While no major epidemics have come in the wake of the hajj, there have been several related outbreaks of Neisseria meningitides, one of the causative agents of bacterial meningitis and meningococcal disease1,2,3. In response, the Kingdom of Saudi Arabia’s health ministry developed a three pronged approach to disease prevention: 1) compulsory vaccination for all pilgrims, 2) annual vaccination campaigns for people living at pilgrimage sites, and 3) compulsory antibiotic treatment for pilgrims from sub-Saharan Africa, a region with a high incidence of meningitis referred to as the “meningitis belt”1.
These precautions are critical; after they were relaxed in 1999, the disease bounced back. There were 1,300 and 1,109 hajj-related cases of Neisseria meningitides in 2000 and 2001, respectively1. This should serve as a warning to other nations afflicted by the disease, like the US, where there are about 4,100 cases, including 500 deaths, from meningitis each year4. The best offense is a good defense.
Cause: Meningitis is caused by bacteria, viruses, fungi, or parasites infiltrating the fluid surrounding the brain and spinal cord and causing inflammation in the meninges (the membranes that cover the brain and spinal cord). Bacterial meningitis can be transmitted person-to-person through contact with respiratory and throat secretions (aka spit), and, in the case of Listeria monocytogenes, through contaminated food. While bacterial and viral meningitis are readily spread, they are unlikely to cause disease in healthy adults; many people contract the offending pathogens without getting sick. Disease symptoms typically emerge within a week4.
Consequence: The classic triumvirate of symptoms includes the sudden onset of fever, headache, and a stiff neck. People suffering from the disease may also experience nausea, vomiting, confusion, photophobia (increased sensitivity to light), loss of appetite, and lethargy. In severe cases, it can cause seizures or coma. Bacterial meningitis is usually serious, and recovered patients may have permanent complications from the disease, including hearing loss, brain damage, and learning disabilities4.

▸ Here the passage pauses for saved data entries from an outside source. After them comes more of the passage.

(** One element of [response.result], with the fields that
    [normalizeExplorerResponse] takes from it; all of them are
    strings. *)
Record ExplorerResult := mkExplorerResult {
  SourceCode : string;
  ABI : string;
  ContractName : string;
  CompilerVersion : string;
  OptimizationUsed : string;
  Runs : string;
  ConstructorArguments : string;
  EVMVersion : string;
  Library : string;
  LicenseType : string;
  Proxy : string;
  Implementation : string;
  SwarmSource : string
}.

(** The body of the answer of the explorer: [result] is an array. *)
Record ExplorerResponse := mkExplorerResponse {
  status : string;
  message : option string;
  result : list ExplorerResult
}.

(** The [sources] of the normalised metadata: the [sources] of a parsed
    multi-file document (a JSON value, kept as text), one file made of
    the whole source code, or the empty object. *)
Inductive Sources :=
| FromJson (json : string)
| SingleFile (name content : string)
| NoSources.

Record ExplorerInfo := mkExplorerInfo {
  name : string;
  apiBase : string;
  contractName : string;
  verified : bool;
  sourceLicense : string;
  proxy : bool;
  implementation : string
}.

(** What [normalizeExplorerResponse] returns; JSON values are kept as
    text. *)
Record Normalized := mkNormalized {
  compilerVersion : string;       (* metadata.compiler.version *)
  language : string;
  abi : string;                   (* metadata.output.abi and abi *)
  optimizerEnabled : bool;
  optimizerRuns : Z;
  evmVersion : string;
  libraries : string;
  sources : Sources;
  version : Z;
  matchType : string;
  sourceUrl : string;
  fetchedAt : Z;
  explorerRaw : ExplorerResult;
  explorer : ExplorerInfo
}.

(** [s.slice(1, -1)] *)
Fixpoint dropLast (s : string) : string :=
  match s with
  | EmptyString => EmptyString
  | String c EmptyString => EmptyString
  | String c rest => String c (dropLast rest)
  end.

Definition sliceInner (s : string) : string := dropLast (JS.drop 1 s).

(** [parseInt(Runs) || 200] *)
Definition runsOr200 (runs : string) : Z :=
  match parseInt runs with
  | Some n => if (n =? 0)%Z then 200%Z else n
  | None => 200%Z
  end.

(** [s || d] on strings. *)
Definition orDefault (s d : string) : string :=
  if String.eqb s "" then d else s.

Section WithEnvironment.

Variable keccak256_hex : string -> string.
(** [process.env] *)
Variable env : string -> option string.
(** [new URLSearchParams(...).toString()] *)
Variable encodeParams : list (string * string) -> string.
(** [JSON.parse(text).sources]: the parse or the read throws, or the
    value is missing, or it is there (as text). *)
Variable parseSources : string -> Result (option string).
(** [JSON.parse(text)], with the value as text. *)
Variable parseJson : string -> Result string.

(** The HTTP client of the explorer client and the clock. *)
Variable W : Type.
Variable httpGet : string -> W -> Result ExplorerResponse * W.
Variable clock : W -> Z.

(** The [try] block that reads the sources. *)
Definition readSources (r : ExplorerResult) : Result Sources :=
  let sourceCode := SourceCode r in
  if startsWith "{" sourceCode && includes "sources" sourceCode then
    match parseSources sourceCode with
    | Throw e => Throw e
    | Ok (Some s) => Ok (FromJson s)
    | Ok None =>
        match parseSources (sliceInner sourceCode) with
        | Throw e => Throw e
        | Ok (Some s) => Ok (FromJson s)
        | Ok None => Ok NoSources
        end
    end
  else Ok (SingleFile (ContractName r ++ ".sol") sourceCode).

Definition normalizeExplorerResponse (r : ExplorerResult) (chainConfig : ChainConfig)
    (address : string) (w : W) : Result Normalized :=
  let sources :=
    match readSources r with
    | Ok s => s
    | Throw _ => SingleFile (ContractName r ++ ".sol") (SourceCode r)
    end in
  let abi := match parseJson (ABI r) with Ok a => a | Throw _ => "[]" end in
  let libraries :=
    if negb (String.eqb (Library r) "") then parseJson (Library r) else Ok "{}" in
  match libraries with
  | Throw e => Throw e
  | Ok libs =>
      let base := default "" (explorerApiBase chainConfig) in
      Ok {| compilerVersion := CompilerVersion r;
            language := "Solidity";
            abi := abi;
            optimizerEnabled := String.eqb (OptimizationUsed r) "1";
            optimizerRuns := runsOr200 (Runs r);
            evmVersion := orDefault (EVMVersion r) "default";
            libraries := libs;
            sources := sources;
            version := 1;
            matchType := "explorer";
            sourceUrl := base;
            fetchedAt := clock w;
            explorerRaw := r;
            explorer := {| name := getExplorerName base;
                           apiBase := base;
                           contractName := ContractName r;
                           verified := true;
                           sourceLicense := LicenseType r;
                           proxy := String.eqb (Proxy r) "1";
                           implementation := Implementation r |} |}
  end.

(** The parameters of the query. *)
Definition queryOf (chainConfig : ChainConfig) (address : string)
    : list (string * string) :=
  let apiKey :=
    if truthy (explorerApiKeyRef chainConfig)
    then env (default "" (explorerApiKeyRef chainConfig))
    else Some ""%string in
  let params := [("module", "contract"); ("action", "getsourcecode");
                 ("address", address)]%string in
  if truthy apiKey then (params ++ [("apikey"%string, default "" apiKey)])%list
  else params.

Definition fetchContractSource (chainConfig : ChainConfig) (address : string) (w : W)
    : Result Normalized * W :=
  if negb (Address.isValidChecksumAddress keccak256_hex (Address.VString address))
  then (Throw (plainError ("Invalid address format: " ++ address)), w)
  else if negb (truthy (explorerApiBase chainConfig))
  then (Throw (plainError ("No explorer API configured for chain "
                             ++ chainName chainConfig)), w)
  else
    let url := default "" (explorerApiBase chainConfig) ++ "?"
                 ++ encodeParams (queryOf chainConfig address) in
    match httpGet url w with
    | (Throw e, w1) => (Throw e, w1)
    | (Ok response, w1) =>
        if negb (String.eqb (status response) "1")
        then (Throw (plainError
                ("Explorer API error: "
                   ++ (if truthy (message response)
                       then default "" (message response)
                       else "Unknown error"))), w1)
        else
          match result response with
          | [] =>
              (Throw (plainError "Contract source code not found or not verified"), w1)
          | first :: _ =>
              if String.eqb (SourceCode first) ""
              then (Throw (plainError
                      "Contract source code not found or not verified"), w1)
              else (normalizeExplorerResponse first chainConfig address w1, w1)
          end
    end.

End WithEnvironment.

End ExplorerClient.

(** ** Concrete environments used by the examples *)

Module Scenario.

Import Http.

Definition noHeaders : Headers :=
  {| etag := None; lastModified := None; contentType := None;
     contentLength := None; retryAfter := None |}.

Definition serverError : Error :=
  {| message := "Request failed with status code 500";
     response := Some {| status := 500; headers := noHeaders; data := "" |} |}.

(** A server that answers every request with status 500. *)
Definition alwaysFailing (n : nat) (req : Request) : Exchange :=
  {| answer := Throw serverError; took := 5 |}.

Definition tooManyRequests : Response :=
  {| status := 429;
     headers := {| etag := None; lastModified := None; contentType := None;
                   contentLength := None; retryAfter := Some "2" |};
     data := "" |}.

Definition freshWorld : World :=
  {| now := 1700000000000; cache := ∅; sent := []; slept := []; draws := 0 |}.

Definition noJitter (n : nat) : Q := 0.

(** A stand-in for the hash of a URL: the URL itself. *)
Definition urlKey (url : string) : string := url.

Definition metadataUrl : string :=
  "https://repo.sourcify.dev/contracts/full_match/1/0xC02aaA39b223FE8D0A0e5C4F27eAD9083C756Cc2/metadata.json".

Definition okWithEtag : Response :=
  {| status := 200;
     headers := {| etag := Some "v1"; lastModified := None;
                   contentType := Some "application/json";
                   contentLength := None; retryAfter := None |};
     data := "{}" |}.

Definition notModified : Response :=
  {| status := 304; headers := noHeaders; data := "" |}.

(** The error with which the axios instance of the client, whose
    [validateStatus] accepts the statuses from 200 to 299, rejects an
    answer 304. *)
Definition notModifiedError : Error :=
  {| message := "Request failed with status code 304";
     response := Some notModified |}.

Cure: Treatment depends on the cause of the disease. There is no treatment for viral or parasitic meningitis; people who fall sick with viral meningitis usually get better on their own within 10 days, while nearly all cases of parasitic meningitis have been fatal. Bacterial and fungal meningitis can be effectively treated with antibiotics and antifungal medications, and early treatment with antibiotics reduces the fatality rate of bacterial meningitis to less than 15%. Prevention is critical; the most effective way to ward off the disease is to complete the recommended vaccine schedule, which protects from common agents of bacterial and viral meningitis4.
- Ahmed, QA, YM Arabi, & ZA Memish. (2006). Health risks at the Hajj. Lancet, 367:1008-1015.
- Khalil, MKM, & R Borrow. (2009). Serogroup B meningococcal disease during Hajj: preparing for the worst scenario. Travel Medicine and Infectious Disease, 7:231-234.
- Memish, ZA, GM Stephens, R Steffen, & QA Ahmed. (2012). Emergence of medicine for mass gatherings: lessons from the Hajj. Lancet Infectious Disease, 12:56-65.
- “Meningitis”. Centers for Disease Control and Prevention. 26 November 2014. Web. 23 December 2014.